そんな父に呼び出された彼は、さらに父の秘書を加えて三人で成人式の後に実家の書斎に集まる予定であった。
外は小雨が降り続いており、1月という季節の暖房の効いていない冷えた廊下を抜けて父の書斎をノックする。
「どうぞ」
と扉の奥から入室の許可が下りる。
「遅くなりました」
そう断って部屋へと入っていく。すると、入って右側の談話スペースに秘書の伊藤さんがパソコン入力しており、正面の大きな机では父が書類を読んでいるようであった。

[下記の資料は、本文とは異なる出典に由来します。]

Lemma morecore_fails h nu : 1 <= nu -> sizeof_Header * nu < 2 ^ 31 ->
  sbrk_ok (hp_calls h) (hp_brk h + growth nu) = false ->
  morecore nu h = Done None (Heap (hp_ptr h) (hp_size h) (hp_freep h) (hp_brk h) (S (hp_calls h))).
Proof using.
  intros H1 H2 Hk. unfold morecore.
  replace (if nu <? 4096 then 4096 else nu) with (Z.max 4096 nu) by (destruct (Z.ltb_spec nu 4096); lia).
  unfold sbrk. rewrite swrap_small by (unfold sizeof_Header in *; lia).
  unfold growth in Hk. rewrite Z.mul_comm in Hk. unfold bind at 1. by rewrite Hk.
Qed.

(** New memory joins the free list, and the request fits. *)
Lemma morecore_grows h F nu : heap_inv h F -> 1 <= nu -> sizeof_Header * nu < 2 ^ 31 ->
  base + sizeof_Header <= hp_brk h -> sbrk_ok (hp_calls h) (hp_brk h + growth nu) = true ->
  exists h' F' b n, morecore nu h = Done (Some (hp_freep h')) h' /\ heap_inv h' F' /\
    hp_brk h' = hp_brk h + growth nu /\ hp_calls h' = S (hp_calls h) /\
    (forall x, covers F' x <-> covers F x \/ hp_brk h <= x < hp_brk h') /\
    (forall x, x < hp_brk h -> ~ covers F x -> hp_size h' x = hp_size h x) /\
    (length F' <= S (length F))%nat /\ (b, n) ∈ F' /\ nu <= n.
Proof using Hlimit.
  intros Hi H1 H2 Hb Hk. set (n := Z.max 4096 nu).
  assert (Hg : growth nu = sizeof_Header * n) by done.
  set (h0 := set_size (hp_brk h) n (Heap (hp_ptr h) (hp_size h) (hp_freep h) (hp_brk h + growth nu) (S (hp_calls h)))).
  assert (Hin : forall b m, (b, m) ∈ F -> base < b < hp_brk h /\ b + sizeof_Header * m <= hp_brk h).
  { intros b m Hin. destruct (ordered_in _ _ _ b m (hi_ordered _ _ Hi) Hin). unfold sizeof_Header in *. lia. }
  destruct (free_spec h0 F (hp_brk h) n) as (h' & F' & E & Hi' & B' & K' & Cov & Fr & Hl).
  - destruct Hi as [I1 I2 I3 I4 I5 I6]. constructor; simpl; [done| | | |by apply Hlimit in Hk|done].
    + rewrite zinsert_if, decide_False; [done|]. unfold sizeof_Header in Hb. lia.
    + eapply chain_frame; [exact I3|done|]. intros b m Hbm%Hin. simpl. rewrite zinsert_if, decide_False by lia. done.
    + eapply ordered_weaken; [reflexivity| |exact I4]. unfold growth, sizeof_Header. lia.
  - intros b m Hbm%Hin. left. lia.
  - simpl. by rewrite zinsert_if, decide_True.
  - unfold n. lia.
  - done.
  - simpl. unfold growth, n. lia.
  - simpl in B', K', Fr. exists h', F'.
    assert (Cov' : forall x, covers F' x <-> covers F x \/ hp_brk h <= x < hp_brk h').
    { intros x. rewrite Cov, B', Hg. tauto. }
    destruct (stretch_in_block _ F' _ (hp_brk h) n (hi_ordered _ _ Hi')) as (b & m & Hbm & Hm); [unfold n; lia| |].
    { intros y Hy. apply Cov'. right. by rewrite B', Hg. }
    exists b, m. refine (conj _ (conj Hi' (conj B' (conj K' (conj Cov' (conj _ (conj Hl (conj Hbm _)))))))).
    + unfold morecore. replace (if nu <? 4096 then 4096 else nu) with n by (unfold n; destruct (Z.ltb_spec nu 4096); lia).
      unfold sbrk. rewrite swrap_small by (unfold n, sizeof_Header in *; lia).
      rewrite Z.mul_comm, <-Hg. unfold bind at 1. rewrite Hk. pose proof (hi_base _ _ Hi). unfold sizeof_Header in Hb.
      cbn [obind]. replace (hp_brk h =? -1) with false by lia. rewrite bind_modify. fold h0.
      rewrite (bind_done _ _ _ _ _ E). done.
    + intros x Hx Hnc. rewrite Fr by (lia || done). rewrite zinsert_if, decide_False by lia. done.
    + unfold n in Hm. lia.
Qed.

(** [q] is a block of [n] headers that was free or is new. *)
Record allocated (h : heap) (F : blocks) (n q : Z) (h' : heap) (F' : blocks) : Prop := {
  al_inv : heap_inv h' F';
  al_size : hp_size h' q = n;
  al_brk : hp_brk h <= hp_brk h';
  al_low : base + sizeof_Header <= q;
  al_clear : clear_of q n F';
  al_covers : forall x, covers F x \/ hp_brk h <= x < hp_brk h' <->
                        covers F' x \/ q <= x < q + sizeof_Header * n;
  al_frame : forall x, x < hp_brk h -> ~ covers F x -> hp_size h' x = hp_size h x;
}.

(** The first call makes the list. *)
Definition initialised (h : heap) : heap :=
  if hp_freep h =? 0 then set_size base 0 (set_freep base (set_ptr base base h)) else h.

Lemma malloc_eq h nbytes F1 F2 : heap_inv (initialised h) (F1 ++ F2) -> hp_freep (initialised h) = node F1 ->
  malloc nbytes h = loop (2 * max_blocks (initialised h) + 2) (malloc_round (nunits_of nbytes))
                      (node F1, next_of F2) (initialised h).
Proof using.
  intros Hi Hfp. unfold malloc. fold (nunits_of nbytes). rewrite bind_gets.
  rewrite <-(hi_next _ _ F1 F2 Hi eq_refl), <-Hfp. unfold initialised. by destruct (hp_freep h =? 0).
Qed.

Lemma nunits_bound nbytes : 0 <= nbytes -> nbytes <= sizeof_Header * (nunits_of nbytes - 1) < nbytes + 16.
Proof using.
  intros Hn. unfold nunits_of, sizeof_Header.
  pose proof (Z.div_mod (nbytes + 16 - 1) 16). pose proof (Z.mod_pos_bound (nbytes + 16 - 1) 16). lia.
Qed.

(** Every call of [malloc] returns: a block, or 0 when no free block is large
    enough and the heap cannot grow. *)
Lemma malloc_spec h F nbytes : heap_inv (initialised h) F -> base + sizeof_Header <= hp_brk h ->
  0 <= nbytes <= 2 ^ 31 - 32 ->
  let n := nunits_of nbytes in
  (exists q h' F', malloc nbytes h = Done (q + sizeof_Header) h' /\ allocated (initialised h) F n q h' F') \/
  (exists h', malloc nbytes h = Done 0 h' /\ heap_inv h' F /\ hp_brk h' = hp_brk h /\
     hp_size h' = hp_size (initialised h) /\
     (forall b m, (b, m) ∈ F -> m < n) /\ sbrk_ok (hp_calls h) (hp_brk h + growth n) = false).
Proof using Hlimit.
  intros Hi Hb Hn n. destruct (hi_freep _ _ Hi) as (F1 & F2 & -> & Hfp). rewrite (malloc_eq h nbytes F1 F2 Hi Hfp).
  fold n. pose proof (max_blocks_length _ _ Hi) as Hlen. pose proof (nunits_bound nbytes) as Hu. fold n in Hu.
  assert (Hn1 : 1 <= n) by (unfold sizeof_Header in *; lia).
  assert (Hn2 : sizeof_Header * n < 2 ^ 31) by (unfold sizeof_Header in *; lia).
  assert (Ebrk : hp_brk (initialised h) = hp_brk h) by (unfold initialised; by destruct (hp_freep h =? 0)).
  assert (Ecalls : hp_calls (initialised h) = hp_calls h) by (unfold initialised; by destruct (hp_freep h =? 0)).
  set (k := max_blocks (initialised h)) in *.
  destruct (list_first (fun x => n <=? x.2) (F1 ++ F2)) as [(L & [b m] & R & E & Hm & _)|HF].
  { left. destruct (search_hit n Hn1 _ F1 F2 Hi Hfp b m (2 * k + 2)) as (q & h' & F' & El & T).
    - rewrite E. apply elem_of_app. right. by left.
    - simpl in Hm. lia.
    - lia.
    - exists q, h', F'. split; [exact El|]. destruct T as [T1 T2 T3 T4 T5 T6 T7 T8 T9].
      constructor; [done|done|lia|done|done| |by intros x _; apply T9].
      intros x. rewrite <-T8, T3. split; [|tauto]. intros [?|?]; [done|lia]. }
  assert (HF' : forall b m, (b, m) ∈ F1 ++ F2 -> m < n) by (intros b m Hin; apply HF in Hin; simpl in Hin; lia).
  destruct (search_miss n Hn1 _ F1 F2 Hi Hfp HF') as (q & j & Hj & Hsz & Hloop).
  replace (2 * k + 2)%nat with (j + S (2 * k + 1 - j))%nat by lia. rewrite Hloop.
  assert (Hround : forall r h1, morecore n (initialised h) = Done r h1 ->
    malloc_round n (q, hp_freep (initialised h)) (initialised h) =
    match r with None => Done (inr 0) h1 | Some p => Done (inl (p, hp_ptr h1 p)) h1 end).
  { intros r h1 Er. unfold malloc_round. rewrite bind_size.
    replace (n <=? hp_size (initialised h) (hp_freep (initialised h))) with false by lia.
    rewrite bind_gets, Z.eqb_refl, (bind_done _ _ _ _ _ Er). by destruct r. }
  destruct (sbrk_ok (hp_calls h) (hp_brk h + growth n)) eqn:Hk; rewrite <-Ecalls, <-Ebrk in Hk.
  - left. destruct (morecore_grows _ _ n Hi Hn1 Hn2 ltac:(lia) Hk) as (h1 & G & b & m & E1 & Hi1 & B1 & K1 & Cov1 & Fr1 & Hl & Hin & Hm).
    rewrite (loop_next _ _ _ _ _ _ (Hround _ _ E1)).
    destruct (hi_freep _ _ Hi1) as (G1 & G2 & -> & Hfp1). rewrite Hfp1, (hi_next _ _ G1 G2 Hi1 eq_refl).
    destruct (search_hit n Hn1 h1 G1 G2 Hi1 Hfp1 b m (2 * k + 1 - j)) as (q' & h' & F' & El & T); [done|done|lia|].
    exists q', h', F'. split; [exact El|]. destruct T as [T1 T2 T3 T4 T5 T6 T7 T8 T9].
    constructor; [done|done|unfold growth, sizeof_Header in B1; lia|done|done| |].
    + intros x. rewrite <-T8, Cov1, T3. tauto.
    + intros x Hx Hnc. rewrite T9; [by apply Fr1|]. rewrite Cov1. intros [?|?]; [done|lia].
  - right. pose proof (morecore_fails _ _ Hn1 Hn2 Hk) as Ef.
    eexists. split; [apply loop_last, (Hround _ _ Ef)|]. rewrite <-Ebrk. simpl.
    split_and!; [|done|done|done|done]. destruct Hi as [I1 I2 I3 I4 I5 I6].
    constructor; simpl; [done|done| |done|done|done]. by eapply chain_frame; [exact I3|..].
Qed.

(** ** A program that allocates and frees *)

(** The heap and the blocks that the program holds. *)
Record client := Client { cl_heap : heap; cl_live : blocks }.

Inductive client_step : client -> client -> Prop :=
| client_malloc nbytes h live ap h' :
    0 <= nbytes <= 2 ^ 31 - 32 -> malloc nbytes h = Done ap h' -> ap <> 0 ->
    client_step (Client h live) (Client h' ((ap - sizeof_Header, nunits_of nbytes) :: live))
| client_malloc_fails nbytes h live h' :
    0 <= nbytes <= 2 ^ 31 - 32 -> malloc nbytes h = Done 0 h' ->
    client_step (Client h live) (Client h' live)
| client_free h L b n R h' :
    free (b + sizeof_Header) h = Done tt h' ->
    client_step (Client h (L ++ (b, n) :: R)) (Client h' (L ++ R)).

(** No two blocks overlap. *)
Fixpoint separate (l : blocks) : Prop :=
  match l with [] => True | (b, n) :: l' => clear_of b n l' /\ separate l' end.

Lemma clear_of_cons b n c m l : clear_of b n ((c, m) :: l) <->
  (c + sizeof_Header * m <= b \/ b + sizeof_Header * n <= c) /\ clear_of b n l.
Proof using.
  unfold clear_of. setoid_rewrite elem_of_cons. split.
  - intros Hc. split; [apply Hc; by left|]. intros d k Hd. apply Hc. by right.
  - intros [H1 H2] d k [E|Hd]; [by simplify_eq|by apply H2].
Qed.

Lemma separate_middle L b n R : separate (L ++ (b, n) :: R) -> clear_of b n (L ++ R) /\ separate (L ++ R).
Proof using.
  induction L as [|[c m] L IH]; [done|]. cbn [app separate]. intros [Hc (I1 & I2)%IH].
  split; [apply clear_of_cons; split; [|done]|split; [|done]].
  - destruct (Hc b n); [apply elem_of_app; right; by left|lia..].
  - intros d k Hd. apply Hc. apply elem_of_app in Hd as [Hd|Hd]; apply elem_of_app; [by left|right; by right].
Qed.

(** The heap from [start] on consists of the program's blocks and the free ones. *)
Record client_inv (start : Z) (c : client) (F : blocks) : Prop := {
  ci_heap : heap_inv (initialised (cl_heap c)) F;
  ci_start : base + sizeof_Header <= start <= hp_brk (cl_heap c);
  ci_fresh : hp_freep (cl_heap c) = 0 -> cl_live c = [];
  ci_live : forall b n, (b, n) ∈ cl_live c ->
    hp_size (cl_heap c) b = n /\ 1 <= n /\ start <= b /\ b + sizeof_Header * n <= hp_brk (cl_heap c) /\ clear_of b n F;
  ci_separate : separate (cl_live c);
  ci_covers : forall x, covers (cl_live c) x \/ covers F x <-> start <= x < hp_brk (cl_heap c);
}.

Lemma initialised_id h F : heap_inv h F -> initialised h = h.
Proof using.
  intros Hi. unfold initialised. destruct (hi_freep _ _ Hi) as (F1 & F2 & -> & ->).
  pose proof (hi_ordered _ _ Hi) as Ho. apply ordered_app in Ho as [Ho _].
  destruct (node_bounds _ _ _ Ho) as (Hx & _); [unfold sizeof_Header; lia|].
  pose proof (hi_base _ _ Hi). by replace (node F1 =? 0) with false by lia.
Qed.

Lemma initialised_brk h : hp_brk (initialised h) = hp_brk h.
Proof using. unfold initialised. by destruct (hp_freep h =? 0). Qed.

Lemma initialised_size h x : x <> base -> hp_size (initialised h) x = hp_size h x.
Proof using.
  intros Hx. unfold initialised. destruct (hp_freep h =? 0); [|done]. simpl. by rewrite zinsert_if, decide_False.
Qed.

(** A live block has no byte among the free ones. *)
Lemma live_not_free b n F : clear_of b n F -> 1 <= n -> forall x, b <= x < b + sizeof_Header * n -> ~ covers F x.
Proof using. intros Hc Hn x Hx (c & m & Hin & Hm). destruct (Hc c m Hin); lia. Qed.

(** Blocks with no byte in common are clear of each other. *)
Lemma disjoint_clear b n F : (forall c m, (c, m) ∈ F -> 1 <= m) -> 1 <= n ->
  (forall x, b <= x < b + sizeof_Header * n -> ~ covers F x) -> clear_of b n F.
Proof using.
  intros Ho Hn Hd c m Hin. pose proof (Ho c m Hin) as Hm.
  destruct (decide (c + sizeof_Header * m <= b)); [by left|]. right.
  destruct (decide (b + sizeof_Header * n <= c)); [done|]. exfalso.
  apply (Hd (Z.max b c)); [unfold sizeof_Header in *; lia|]. exists c, m. split; [done|]. unfold sizeof_Header in *. lia.
Qed.

Lemma heap_blocks h F c m : heap_inv h F -> (c, m) ∈ F -> 1 <= m.
Proof using. intros Hi Hin. by destruct (ordered_in _ _ _ c m (hi_ordered _ _ Hi) Hin) as (_ & ? & _). Qed.

Lemma heap_freep h F : heap_inv h F -> hp_freep h <> 0.
Proof using.
  intros Hi E. pose proof (initialised_id _ _ Hi) as Ei. unfold initialised in Ei. rewrite E in Ei. simpl in Ei.
  apply (f_equal hp_freep) in Ei. simpl in Ei. pose proof (hi_base _ _ Hi). lia.
Qed.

父は自身の腕時計にサッと視線をやり、書類を置きながら、
「いや、予定通りだ。椅子に掛けなさい」
と促され、伊藤さんの正面に座わってあいさつを交わす。
パソコンを閉じてフランクに右手を少し上げる彼は30代であり非常に仕事ができる人物だと聞いている。
「遼さん、こんばんは。お久しぶりです」
「こちらこそお久しぶりです。父がいつもお世話になっております---」
そのようなやり取りをしているうちに、父がやってきて書棚となっている壁を背にして上座にかける。
「待たせた。ではさっそく本題に入るとしよう」
そこで一度言葉を区切った父は、身を乗り出して手を組むと再び口を開く。
「遼、この家を継ぎなさい」
父の驚きの宣告は結論からスタートしたため、一瞬の間、思考が停止させられてしまう。
「…え?」
再起動直後のため、そう返すのが精一杯であったにも構わずに畳み掛ける。
「これは遼の祖父が立てた家訓によるものだ。
いわく、
『料理により家を大きくした、東家において料理とは
人生の手段であり、希望であり、野望である。
故に当主はそれらを体現できなければならず、
当主は私の与えし課題に合格すべく努めること。
もし課題を解決できず、料理の道を志す子が成人になれば、
自身の受け継いだ遺産をすべて相続せよ。
これを家訓とし、永代に渡って守るべし』
とのことである。
このような機会を設けたのも、家訓による相続を行うためであり、また私が課題への挑戦権を失った為でもある。
その在処はこの書斎より続く本館の地下であり、ローマにある真実の口のような“味の真実”という名前が付けられた像が“父の最も重要な遺産”を守っているはずだ。
まあ、百聞は一見にしかず。口で言うよりも実物をみてもらった方が早いだろう」
そこで言葉を切った父は、席を立つと、後ろにある本棚のある2つの本を同時に押し込んだように見えた。